That sounded about right. So I sat in my pity for a while. Then I remembered: There are no surprises to God. He has never had a day when He said, “Wow, I never saw that one coming.” So if He didn’t share my surprise by the turn of events that day, it’s probably because He had been working on a solution—before I even knew there was a problem. So we bandaged our wounds, rolled up our sleeves and went to work finding out where He was leading us next.
We settled on multisite services as the best possible solution to our situation. We knew that adding more services at off-peak hours had inherent problems. The further we moved the service from the “golden hour” of 11 a.m. to noon on Sunday, the less likely people were to attend. What if we were able to add extra services at the optimum time? The only way to do that was to meet offsite. Ultimately, we added 30 more services in 13 additional locations.
How much did it cost? A lot less that a 4,000-seat auditorium. We used the phrase “high impact, low regret” to guide us in the process.
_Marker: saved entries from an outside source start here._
Lemma parseChance_ok elem x : parseChance elem = Ok x -> flt x fzero = false /\ flt fone x = false.
Proof.
  unfold parseChance. destruct (TrimSpace (re_Chance elem)) as [|a l].
  - intros [= <-]. by vm_compute.
  - destruct (ParseFloat (a :: l)); [|done]. intros [= <-]. apply clampChance_ok.
Qed.

Section ParserFacts.

Context (compiles : str -> bool).

Lemma commandOfKind_ok elem index c :
  commandOfKind compiles elem index = Ok (Some c) ->
  c_Index c = index /\ c_NextIndex c = -1
  /\ (c_RegexpMatch c = true -> c_RecvReq c <> [] /\ c_RecvReqRegex c = Some (c_RecvReq c))
  /\ (c_Type c = CommandPause \/ c_Type c = CommandTimeWait -> is_Some (c_Pause c)).
Proof.
  unfold commandOfKind. intros H.
  repeat (destruct (named elem _); [try (injection H as <-; simpl; by intuition)|]); [| | |done].
  - destruct (parseBool (re_RegexpMatch elem)) eqn:Er; simpl in H.
    + case_bool_decide; [done|]. destruct (compiles _); [|done].
      injection H as <-. simpl. by intuition.
    + injection H as <-. simpl. by intuition.
  - case_hyp H; [|done]. injection H as <-. by simpl.
  - case_hyp H; [|done]. injection H as <-. by simpl.
Qed.

Lemma rawElementToCommand_ok elem index c :
  rawElementToCommand compiles elem index = Ok (Some c) ->
  c_Index c = index /\ c_NextIndex c = -1 /\ kind_ok c /\ chance_ok c.
Proof.
  unfold rawElementToCommand. intros H.
  apply rbind_ok in H as ([base|] & Hb & H); [|done].
  apply rbind_ok in H as (acts & _ & H). apply rbind_ok in H as (ch & Hch & H).
  apply commandOfKind_ok in Hb as (H1 & H2 & H3 & H4). apply parseChance_ok in Hch.
  cbv zeta in H. cbn [c_Type c_LabelID c_RecvReq c_RecvResp] in H.
  destruct (bool_decide (c_Type base = CommandLabel) && bool_decide (c_LabelID base = [])) eqn:El; [done|].
  destruct (bool_decide (c_Type base = CommandRecv) && bool_decide (c_RecvReq base = [])
            && bool_decide (c_RecvResp base = [])) eqn:Er; [done|].
  injection H as <-. unfold kind_ok, chance_ok. simpl.
  split; [done|]. split; [done|]. split; [|done].
  split; [|split; [|split; [exact H3|exact H4]]].
  - intros Ht Hl. by rewrite Ht, Hl in El.
  - intros Ht. destruct (c_RecvReq base); [|by left]. destruct (c_RecvResp base); [|by right].
    by rewrite Ht in Er.
Qed.
(* ===== verification/Template.v ===== *)
(** * [internal/template/render.go]: rendering of scenario text

    The [Context] record, the token scanner, the keyword table, injection files
    and the two passes that compute [len].  Files and the clock are a
    [tmpl_env]; a nil map is an empty one, which no function of this file can
    tell apart. *)

From stdpp Require Import base list gmap strings.
From Stdlib Require Import ZArith Lia Strings.Byte.
From S2P Require Import Prelude GoStrings GoFloat SipMessage.

(** ** Environment and context *)

(** [read_file] is [os.ReadFile], [csv_parse comma data] is
    [encoding/csv]'s [ReadAll] with [FieldsPerRecord = -1], [json_index] is
    [json.Unmarshal] of an index file's [lines]; the two clock strings are the
    formatted [time.Now()] of the rendering. *)
Record tmpl_env := mkTmplEnv {
  read_file : str -> option str;
  csv_parse : byte -> str -> option (list (list str));
  json_index : str -> option (gmap str Z);
  now_timestamp : str;
  now_date : str
}.

(** File, line and field of the in-memory changes to injection files. *)
Abbreviation csv_overrides := (gmap str (gmap Z (gmap Z str))).

Record Context := mkContext {
  Service : str; Transport : str; RemoteHost : str; RemoteIP : str; RemotePort : Z;
  LocalIP : str; ServerIP : str; LocalIPType : str; LocalPort : Z;
  MediaIP : str; MediaIPType : str; MediaPort : Z; IceUfrag : str; IcePwd : str;
  CallID : str; CSeq : Z; CallNumber : Z; MessageIndex : Z; PID : Z; Users : Z; UserID : Z;
  BranchBase : str; LastMessage : str; LastHeaders : headers; BodyLength : Z;
  SIPpVersion : str; ClockTick : Z; DynamicID : Z;
  ExtraKeywords : gmap str str; Variables : gmap str str;
  CSVFieldOverrides : csv_overrides; BasePath : str; InjectionFile : str
}.
(** A random source: the values [Float64] returns, and how many were drawn. *)
Record frand := mkFrand { fr_values : nat -> float64; fr_drawn : nat }.

Definition Float64 (r : frand) : float64 * frand :=
  (fr_values r (fr_drawn r), mkFrand (fr_values r) (S (fr_drawn r))).

(** [resolveNext] *)
Definition resolveNext (index : Z) (cmd : Command) (v : varStore) (sc : scopedVars) (rnd : frand) : Z * frand :=
  let next := index + 1 in
  if c_NextIndex cmd <? 0 then (next, rnd)
  else if negb (bool_decide (c_Test cmd = [])) && negb (variableTruthy (Get v sc (c_Test cmd))) then (next, rnd)
  else if flt fzero (c_Chance cmd) && flt (c_Chance cmd) fone then
    let '(x, rnd) := Float64 rnd in
    if flt (c_Chance cmd) x then (next, rnd) else (c_NextIndex cmd, rnd)
  else (c_NextIndex cmd, rnd).

(** ** Timeouts *)

Definition isProvisionalResponse (resp : str) : bool :=
  match TrimSpace resp with
  | a :: _ => beqb a x31
  | [] => false
  end.

Definition sipTimerB : Z := 32 * Second.

(** [effectiveSIPRecvTimeout] *)
Definition effectiveSIPRecvTimeout (cmd : Command) (defaultRecv recvBYEFloor : Z) : Z :=
  if 0 <? c_Timeout cmd then c_Timeout cmd
  else
    let out := if c_Optional cmd && negb (isProvisionalResponse (c_RecvResp cmd)) && (defaultRecv <? sipTimerB)
               then sipTimerB else defaultRecv in
    if negb (c_Optional cmd) && (0 <? recvBYEFloor)
       && EqualFold (TrimSpace (c_RecvReq cmd)) (lit "BYE") && (out <? recvBYEFloor)
    then recvBYEFloor else out.

(** ** Counters, ports and addresses *)

(** The part of the configuration the schedulers read. *)
Record limits := mkLimits {
  lm_MaxConcurrent : Z; lm_MaxSockets : Z; lm_UnlimitedCalls : bool; lm_TotalCalls : Z
}.

Definition callConcurrencyLimit (cfg : limits) (perCallSocket : bool) : Z :=
  let limit := if lm_MaxConcurrent cfg <=? 0 then 1 else lm_MaxConcurrent cfg in
  if perCallSocket && (0 <? lm_MaxSockets cfg) && (lm_MaxSockets cfg <? limit)
  then lm_MaxSockets cfg else limit.

Definition clientShouldSpawnAnother (cfg : limits) (callIndex : Z) : bool :=
  lm_UnlimitedCalls cfg || (callIndex <=? lm_TotalCalls cfg).

Definition serverRejectNew (cfg : limits) (currentCount : Z) : bool :=
  negb (lm_UnlimitedCalls cfg) && (lm_TotalCalls cfg <=? currentCount).

Definition serverFinishedAll (cfg : limits) (finished : Z) : bool :=
  negb (lm_UnlimitedCalls cfg) && (lm_TotalCalls cfg <=? finished).

(** [clampMediaPort]; Go's [%] truncates towards zero. *)
Definition clampMediaPort (port : Z) : Z :=
  if (port <? 1024) || (65535 <? port) then
    let port := Z.rem (port - 1024) 64512 + 1024 in
    if port <? 1024 then port + 64512 else port
  else port.

Definition ipType (ip : str) : str := if Contains ip (lit ":") then lit "6" else lit "4".

(** [sourceIPForCall]; a negative index would be a run-time panic. *)
Definition sourceIPForCall (uiSourceIPs : list str) (localIP : str) (callNumber : Z) : outcome str :=
  match uiSourceIPs with
  | [] => Ret localIP
  | _ =>
    let index := Z.rem (callNumber - 1) (Z.of_nat (length uiSourceIPs)) in
    if index <? 0 then Panic
    else match uiSourceIPs !! Z.to_nat index with
         | Some ip => Ret ip
         | None => Panic
         end
  end.

(** [userID] of [actions_exec.go] *)
Definition userID (callNumber users : Z) : Z :=
  if users <=? 0 then 0 else Z.rem (callNumber - 1) users.

(** [firstReceiveIndex], [scenarioNeedsSIPTransport] *)
Fixpoint first_receive (i : Z) (cmds : list Command) : Z :=
  match cmds with
  | [] => -1
  | c :: cmds' => if bool_decide (c_Type c = CommandRecv) then i else first_receive (i + 1) cmds'
  end.

Definition firstReceiveIndex (sc : Scenario) : Z := first_receive 0 (sc_Commands sc).

Definition scenarioNeedsSIPTransport (sc : Scenario) : bool :=
  existsb (fun c => match c_Type c with CommandSend | CommandRecv => true | _ => false end) (sc_Commands sc).

(** * Lemmas *)

(** ** Splitting at CRLF *)

Lemma Index_crlf_app line rest : x0a ∉ line -> Index (line ++ crlf ++ rest) crlf = Some (length line).
Proof.
  induction line as [|a line IH]; intros Hn; [done|].
  assert (x0a ∉ line) as Hn' by set_solver. specialize (IH Hn').
  change ((a :: line) ++ crlf ++ rest) with (a :: line ++ crlf ++ rest).
  cbn [Index]. destruct (HasPrefix (a :: line ++ crlf ++ rest) crlf) eqn:E.
  - exfalso. unfold crlf in E. cbn [HasPrefix] in E. apply andb_true_iff in E as [_ E].
    destruct line as [|b line]; cbn in E; [done|]. apply andb_true_iff in E as [E _].
    apply beqb_eq in E. set_solver.
  - rewrite IH. done.
Qed.

Lemma Index_crlf_none line : x0a ∉ line -> Index line crlf = None.
Proof.
  intros Hn. destruct (Index line crlf) as [i|] eqn:E; [|done].
  assert (Contains line crlf = true) as Hc by (unfold Contains; by rewrite E).
  apply Contains_spec in Hc as (l & r & ->). set_solver.
Qed.
(* ===== verification/RenderFacts.v ===== *)
(** * Facts about rendering

    The length a message announces is the length it is sent with, strict and
    lenient rendering agree, and changes to injection files are read back. *)

From stdpp Require Import base list gmap strings.
From Stdlib Require Import ZArith Lia Strings.Byte.
From S2P Require Import Prelude GoStrings GoFloat SipMessage Vars Scenario Template EngineText.

(** ** Lower-casing an ASCII keyword *)

Lemma lower_byte_ci a x y : lower_byte a = x -> b2z y = b2z x - 32 -> byte_ci a x y = true.
Proof.
  unfold lower_byte, byte_ci, in_range. intros H Hy. apply orb_true_iff.
  destruct ((65 <=? b2z a) && (b2z a <=? 90)) eqn:E.
  - right. apply beqb_eq, b2z_inj. subst x. bool_to_prop.
    rewrite b2z_z2b, Z.mod_small in Hy by lia. lia.
  - left. by apply beqb_eq.
Qed.

Lemma ToLower_len s : ToLower s = lit "len" ->
  exists b c d, s = [b; c; d] /\ byte_ci b x6c x4c && byte_ci c x65 x45 && byte_ci d x6e x4e = true.
Proof.
  intros H. apply ToLower_cons in H as (b & r & -> & Hb & H); [|by vm_compute|done|done].
  apply ToLower_cons in H as (c & r2 & -> & Hc & H); [|by vm_compute|done|done].
  apply ToLower_cons in H as (d & r3 & -> & Hd & H); [|by vm_compute|done|done].
  apply ToLower_nil in H as ->. exists b, c, d. split; [done|].
  by rewrite (lower_byte_ci b x6c x4c), (lower_byte_ci c x65 x45), (lower_byte_ci d x6e x4e).
Qed.

(** ** Tokens that do not look at the body length *)

Lemma hasLenToken_cons a s : hasLenToken s = true -> hasLenToken (a :: s) = true.
Proof. intros H. cbn [hasLenToken]. repeat case_match; by rewrite ?H, ?orb_true_r. Qed.

Lemma hasLenToken_app_l l s : hasLenToken s = true -> hasLenToken (l ++ s) = true.
Proof. intros H. induction l as [|a l IH]; [done|]. by apply hasLenToken_cons. Qed.

Lemma hasLenToken_app_r s r : hasLenToken s = true -> hasLenToken (s ++ r) = true.
Proof.
  induction s as [|a s IH]; [done|]. intros H. cbn [app].
  destruct s as [|b [|c [|d s]]]; [done..|].
  cbn [hasLenToken] in H |- *. apply orb_true_iff in H as [H|H]; cbn [app].
  - by rewrite H.
  - cbn [app] in IH. apply orb_true_iff. right. by apply IH.
Qed.

Lemma pieces_token fuel line t : Token t ∈ pieces_fuel fuel line ->
  exists l r inner, line = l ++ t ++ r /\ t = x5b :: inner ++ [x5d].
Proof.
  revert line. induction fuel as [|fuel IH]; intros line; cbn [pieces_fuel].
  - intros H. by apply not_elem_of_nil in H.
  - destruct line as [|a line]; [intros H; by apply not_elem_of_nil in H|].
    destruct (beqb a x5b) eqn:Ea; [apply beqb_eq in Ea as ->; destruct (Cut line x5d) as [[inner rest]|] eqn:Ec|].
    + apply Cut_Some in Ec as [-> _]. intros [[= ->]|H]%elem_of_cons.
      * exists [], rest, inner. split; [|done]. simpl. by rewrite <- app_assoc.
      * destruct (IH _ H) as (l & r & i & -> & ->).
        exists (x5b :: inner ++ x5d :: l), r, i. split; [|done]. simpl. by rewrite <- !app_assoc.
    + intros [[=]|H]%elem_of_cons. destruct (IH _ H) as (l & r & i & -> & ->). by exists (x5b :: l), r, i.
    + intros [[=]|H]%elem_of_cons. destruct (IH _ H) as (l & r & i & -> & ->). by exists (a :: l), r, i.
Qed.
(* ===== verification/Auth.v ===== *)
(** * Digest authentication ([internal/engine/auth.go])

    The [[authentication]] keywords of a template, the [Authorization] header
    built for a challenge, and its verification.  The random bytes of a
    client nonce are an argument ([None] when the source fails), and so is
    [unicode.IsPrint] above ASCII, which only decides how [%q] writes exotic
    characters. *)

From stdpp Require Import base list gmap strings.
From Stdlib Require Import ZArith Lia Strings.Byte.
From S2P Require Import Prelude GoStrings Hash SipMessage Template.

Inductive auth_error :=
  | ErrNoChallenge | ErrChallengeParse | ErrChallengeStatus (code : Z) | ErrChallengeMissing
  | ErrOutgoingParse | ErrNotRequest | ErrNotDigest | ErrNoRealmNonce | ErrQop (qop : str)
  | ErrAlgorithm (algorithm : str) | ErrRandom | ErrInvalidAuthorization | ErrVerifyParse.

(** ** Quoting: [%q] *)

Definition hex_pad (n : nat) (r : Z) : str :=
  map (fun i => hex_lower (Z.land (Z.shiftr r (4 * (Z.of_nat (n - 1 - i)))) 15)) (seq 0 n).

Section Quote.

Context (isPrint : Z -> bool).

Definition quote_rune (r : Z) : str :=
  if (r =? 34) || (r =? 92) then [x5c; z2b r]
  else if (32 <=? r) && (r <=? 126) then [z2b r]
  else if (128 <=? r) && isPrint r then encode_rune r
  else if r =? 7 then lit "\a" else if r =? 8 then lit "\b" else if r =? 12 then lit "\f"
  else if r =? 10 then lit "\n" else if r =? 13 then lit "\r" else if r =? 9 then lit "\t"
  else if r =? 11 then lit "\v"
  else if (r <? 32) || (r =? 127) then lit "\x" ++ hex_pad 2 r
  else if r <? 65536 then lit "\u" ++ hex_pad 4 r
  else lit "\U" ++ hex_pad 8 r.

(** An invalid byte is written as [\x] and its value. *)
Definition quote_byte (b : byte) : str := lit "\x" ++ hex_pad 2 (b2z b).

Fixpoint quote_body (s : str) : str :=
  match s with
  | [] => []
  | a :: r1 =>
    if b2z a <? 128 then quote_rune (b2z a) ++ quote_body r1 else
    match r1 with
    | [] => quote_byte a
    | b :: r2 =>
      if utf8_2 a b then quote_rune ((b2z a mod 32) * 64 + b2z b mod 64) ++ quote_body r2 else
      match r2 with
      | [] => quote_byte a ++ quote_body r1
      | c :: r3 =>
        if utf8_3 a b c
        then quote_rune ((b2z a mod 16) * 4096 + (b2z b mod 64) * 64 + b2z c mod 64) ++ quote_body r3 else
        match r3 with
        | [] => quote_byte a ++ quote_body r1
        | d :: r4 =>
          if utf8_4 a b c d
          then quote_rune ((b2z a mod 8) * 262144 + (b2z b mod 64) * 4096
                           + (b2z c mod 64) * 64 + b2z d mod 64) ++ quote_body r4
          else quote_byte a ++ quote_body r1
        end
      end
    end
  end.

Definition Quote (s : str) : str := x22 :: quote_body s ++ [x22].

End Quote.

(** ** Parameters of a challenge or an authorization *)

(** One rune of [splitAuthParams]. *)
Fixpoint split_params (rs : list Z) (quoted : bool) (cur : str) : list str :=
  match rs with
  | [] => match cur with [] => [] | _ => [TrimSpace cur] end
  | r :: rest =>
    if r =? 34 then split_params rest (negb quoted) (cur ++ [x22])
    else if (r =? 44) && negb quoted then TrimSpace cur :: split_params rest quoted []
    else split_params rest quoted (cur ++ encode_rune r)
  end.

Definition splitAuthParams (value : str) : list str := split_params (runes value) false [].

(** [key=value] with the key in lower case and the quotes removed. *)
Definition auth_param (param : str) : option (str * str) :=
  match Cut param x3d with
  | None => None
  | Some (key, rawValue) => Some (ToLower (TrimSpace key), Trim is_quote (TrimSpace rawValue))
  end.

(** The parameters after the scheme, in order; [None] when it is not Digest. *)
Definition digest_params (value : str) : option (list (str * str)) :=
  let value := TrimSpace value in
  if HasPrefix (ToLower value) (lit "digest ")
  then Some (omap auth_param (splitAuthParams (TrimSpace (drop 7 value))))
  else None.

Record digestChallenge := mkChallenge {
  dc_realm : str; dc_nonce : str; dc_opaque : str; dc_algorithm : str; dc_qop : str
}.

Record digestAuthorization := mkAuthorization {
  da_username : str; da_realm : str; da_nonce : str; da_uri : str; da_response : str;
  da_algorithm : str; da_qop : str; da_nc : str; da_cnonce : str; da_opaque : str
}.

(** A later parameter of the same name wins; a missing one is empty. *)
Definition last_param (key : string) (params : list (str * str)) : str :=
  foldl (fun v p => if bool_decide (p.1 = lit key) then p.2 else v) [] params.

Definition parseDigestChallenge (value : str) : result auth_error digestChallenge :=
  match digest_params value with
  | None => Err ErrNotDigest
  | Some ps =>
    Ok (mkChallenge (last_param "realm" ps) (last_param "nonce" ps) (last_param "opaque" ps)
          (last_param "algorithm" ps) (last_param "qop" ps))
  end.

Definition parseDigestAuthorization (value : str) : result auth_error digestAuthorization :=
  match digest_params value with
  | None => Err ErrNotDigest
  | Some ps =>
    let out := mkAuthorization (last_param "username" ps) (last_param "realm" ps) (last_param "nonce" ps)
                 (last_param "uri" ps) (last_param "response" ps) (last_param "algorithm" ps)
                 (last_param "qop" ps) (last_param "nc" ps) (last_param "cnonce" ps) (last_param "opaque" ps) in
    if bool_decide (da_realm out = []) || bool_decide (da_nonce out = []) || bool_decide (da_uri out = [])
       || bool_decide (da_response out = []) || bool_decide (da_username out = [])
    then Err ErrInvalidAuthorization else Ok out
  end.

(** ** Digests *)

Definition md5Hex (value : str) : str := EncodeToString (md5 value).
Definition sha256Hex (value : str) : str := EncodeToString (sha256 value).

(** [digestHex]; the empty string stands for an algorithm that is not supported. *)
Definition digestHex (algorithm value : str) : str :=
  let a := ToUpper (TrimSpace algorithm) in
  if bool_decide (a = []) || bool_decide (a = lit "MD5") then md5Hex value
  else if bool_decide (a = lit "SHA-256") then sha256Hex value
  else [].

(** The values of a [%s:%s:...] format. *)
Definition colons (l : list str) : str := Join l (lit ":").

(** The response of RFC 2617 from HA1 and HA2, without and with qop. *)
Definition digestResponse (algorithm ha1 nonce ha2 : str) (session : option (str * str * str)) : str :=
  match session with
  | None => digestHex algorithm (colons [ha1; nonce; ha2])
  | Some (nc, cnonce, qop) => digestHex algorithm (colons [ha1; nonce; nc; cnonce; qop; ha2])
  end.

Definition or_md5 (algorithm : str) : str := match algorithm with [] => lit "MD5" | a => a end.

(** [randomHex]: [buf] is what [rand.Read] filled, if it did. *)
Definition randomHex (buf : option str) : option str := EncodeToString <$> buf.

Section Build.

Context (isPrint : Z -> bool).

(** The qop to answer with: [auth] when the challenge offers it. *)
Definition choose_qop (qop : str) : result auth_error str :=
  match qop with
  | [] => Ok []
  | _ => if existsb (fun o => EqualFold (TrimSpace o) (lit "auth")) (Split qop x2c)
         then Ok (lit "auth") else Err (ErrQop qop)
  end.

Definition param_q (key : string) (v : str) : str := lit key ++ lit "=" ++ Quote isPrint v.
Definition param_s (key : string) (v : str) : str := lit key ++ lit "=" ++ v.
We wanted the highest impact for the kingdom with the lowest potential for financial regret.
We also tried to define what was necessary and what was merely helpful. If you confuse these two categories you can focus on the wrong things and find yourself regretting your decision in the long run. In life, for instance, food, water and air are essential, while Guitar Hero and iPads are just helpful. If you mix up the categories, you’ll wind up in a world of hurt.
In launching multisite services, a good location, the right leader and the leading of the Holy Spirit are necessary, while high-definition video, a live stream and lots of low end in the sound system are only helpful.
We still haven’t added most of the helpful stuff, and we never built the 4,000-seat auditorium. But we have more than tripled the number of people we minister to weekly, and we’re able to do it with very few regrets.
Greg Surratt is the founding pastor of Seacoast Church in Mount Pleasant, S.C., one of the early adopters of the multisite model. Greg is a founding board member of the Association of Related Churches and is married, with four children and seven grandchildren.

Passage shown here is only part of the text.